O custo da cesta básica recuou 3,61% em Maceió no mês de junho, segundo a Pesquisa Nacional da Cesta Básica de Alimentos, divulgada pelo Departamento Intersindical de Estatística e Estudos Socioeconômicos (Dieese), em parceria com a Companhia Nacional de Abastecimento (Conab). A capital alagoana apresentou a terceira maior redução entre as cidades pesquisadas no país.

A queda em Maceió ficou atrás apenas de João Pessoa, onde a cesta ficou 3,97% mais barata, e de Recife, que registrou redução de 3,62%. Das 27 capitais analisadas, 17 apresentaram aumento no custo dos alimentos no período, enquanto as demais registraram queda.

Mesmo com a redução em junho, o levantamento mostra que, no acumulado do primeiro semestre, todas as capitais brasileiras tiveram alta no preço da cesta básica. As variações vão de 4,02%, em São Luís, a 21,48%, em Fortaleza.

Em Maceió, o custo médio da cesta básica foi de R$ 671,41, um dos menores do país. Entre as capitais do Norte e Nordeste, apenas Aracaju (R$ 630,40) e São Luís (R$ 654,73) apresentaram valores inferiores. Natal aparece logo depois de Maceió, com custo médio de R$ 686,07.

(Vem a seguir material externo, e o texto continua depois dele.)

(** ** Operators on values *)

Section Binop.
  (** vectorElemBinop: float, histogram, keep, info and error. *)
  Context {E : Type}.
  Variable vectorElemBinop : binary_op -> Z -> Z -> option FloatHistogram -> option FloatHistogram -> Z * option FloatHistogram * bool * option E * option E.
  Variable Sum64 : gostr -> Z.
  Variables MetricTypeLabel MetricUnitLabel : gostr.
  Variable enableDelayedNameRemoval : bool.

(** The builder's calls of resultMetric. *)
Definition metric_ops (rhs : Labels) (op : binary_op) (m : VectorMatching) (dropMetricName : bool) : option (list builder_op) :=
  included ← mapM (fun ln => v ← Labels_Get rhs ln; Some (match v with [] => OpDel [ln] | _ => OpSet ln v end)) (Include m);
  Some ((if dropMetricName || changesMetricSchema op then [OpSet MetricName []; OpSet MetricTypeLabel []; OpSet MetricUnitLabel []] else []) ++
    (match Card m with CardOneToOne => [if On m then OpKeep (MatchingLabels m) else OpDel (MatchingLabels m)] | _ => [] end) ++ included).

(** resultMetric without its cache. *)
Definition fresh_metric (lhs rhs : Labels) (op : binary_op) (m : VectorMatching) (dropMetricName : bool) : option Labels :=
  ops ← metric_ops rhs op m dropMetricName;
  b ← builder_run (NewBuilder lhs) ops;
  '(ls, _) ← Builder_Labels b;
  Some ls.

Definition resultMetric (lhs rhs : Labels) (op : binary_op) (m : VectorMatching) (dropMetricName : bool) (cache : gmap gostr Labels)
  : option (Labels * gmap gostr Labels) :=
  let key := data lhs ++ data rhs in
  match cache !! key with
  | Some ret => Some (ret, cache)
  | None => ret ← fresh_metric lhs rhs op m dropMetricName; Some (ret, <[key := ret]> cache)
  end.

(** The variables of VectorBinop: the signatures that were matched (one-to-one),
    the metrics by signature (otherwise), the output, the last error and the
    cached metrics. *)
Record binopState := mk_binopState {
  b_matched : list bool; b_inserted : list (gset Z); b_out : Vector; b_lastErr : option E; b_cache : gmap gostr Labels }.

Definition float_one : Z := 0x3ff0000000000000.

Definition doBinOp (op : binary_op) (m : VectorMatching) (returnBool : bool) (ls rs : VSample) (sigOrd : nat) (st : binopState) : option (binopState + match_error) :=
  let '(fl, fr, hl, hr) :=
    match Card m with CardOneToMany => (v_F rs, v_F ls, v_H rs, v_H ls) | _ => (v_F ls, v_F rs, v_H ls, v_H rs) end in
  let '(floatValue, histogramValue, keep, info, err) := vectorElemBinop op fl fr hl hr in
  match err with
  | Some e => Some (inl (mk_binopState (b_matched st) (b_inserted st) (b_out st) (Some e) (b_cache st)))
  | None =>
      let lastErr := match info with Some e => Some e | None => b_lastErr st end in
      let '(floatValue, histogramValue) := if returnBool then (if (keep : bool) then float_one else 0, None) else (floatValue, histogramValue) in
      '(metric, cache) ← resultMetric (v_Metric ls) (v_Metric rs) op m (negb enableDelayedNameRemoval && returnBool) (b_cache st);
      marked ← (match Card m with
        | CardOneToOne =>
            p ← b_matched st !! sigOrd;
            Some (if (p : bool) then inr ErrMultipleMatches else inl (<[sigOrd := true]> (b_matched st), b_inserted st))
        | _ =>
            sigs ← b_inserted st !! sigOrd;
            let insertSig := Labels_Hash Sum64 metric in
            Some (if decide (insertSig ∈ sigs) then inr ErrGroupingLabels
                  else inl (b_matched st, <[sigOrd := {[insertSig]} ∪ sigs]> (b_inserted st)))
        end : option (list bool * list (gset Z) + match_error));
      Some (match marked with
      | inr e => inr e
      | inl (matched, inserted) =>
          let out := if negb keep && negb returnBool then b_out st else b_out st ++ [mk_VSample 0 floatValue histogramValue metric returnBool] in
          inl (mk_binopState matched inserted out lastErr cache)
      end)
  end.

(** The samples of the side that is one, by signature. *)
Fixpoint right_sigs (rhs : Vector) (rhsh : list nat) (sigs : list (option VSample)) : option (list (option VSample) + match_error) :=
  match rhs, rhsh with
  | [], _ => Some (inl sigs)
  | rs :: rhs, o :: rhsh =>
      present ← sigs !! o;
      match present with Some _ => Some (inr ErrManyToMany) | None => right_sigs rhs rhsh (<[o := Some rs]> sigs) end
  | _ :: _, [] => None
  end.

(** What a side without a match is filled with. *)
Definition fill_sample (m : VectorMatching) (metric : Labels) (f : Z) : option VSample :=
  ls ← MatchLabels (On m) (MatchingLabels m) metric; Some (mk_VSample 0 f None ls false).

Fixpoint left_loop (op : binary_op) (m : VectorMatching) (returnBool : bool) (sigs : list (option VSample)) (lhs : Vector) (lhsh : list nat)
    (st : binopState) : option (binopState + match_error) :=
  match lhs, lhsh with
  | [], _ => Some (inl st)
  | ls :: lhs, o :: lhsh =>
      found ← sigs !! o;
      rs ← (match found with
        | Some rs => Some (Some rs)
        | None => match FillRHS m with None => Some None | Some f => rs ← fill_sample m (v_Metric ls) f; Some (Some rs) end
        end : option (option VSample));
      r ← (match rs with None => Some (inl st) | Some rs => doBinOp op m returnBool ls rs o st end : option (binopState + match_error));
      match r with inr e => Some (inr e) | inl st => left_loop op m returnBool sigs lhs lhsh st end
  | _ :: _, [] => None
  end.

Definition already_matched (m : VectorMatching) (o : nat) (st : binopState) : option bool :=
  match Card m with
  | CardOneToOne => b_matched st !! o
  | _ => (fun sigs : gset Z => bool_decide (sigs <> ∅)) <$> b_inserted st !! o
  end.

De acordo com o Dieese, o feijão foi um dos principais responsáveis pelo aumento do custo da alimentação em nível nacional, com alta registrada em todas as capitais pesquisadas. A valorização do produto é atribuída à redução da área plantada e às condições climáticas desfavoráveis que afetaram as duas primeiras safras. Também houve aumento nos preços do arroz agulhinha, da carne bovina de primeira e do leite integral.

Com base no custo da cesta básica mais cara do país, registrada em São Paulo, o Dieese estima que o salário mínimo necessário para atender às despesas básicas de uma família deveria ser de R$ 8.110,92, valor cinco vezes superior ao salário mínimo vigente, de R$ 1.621.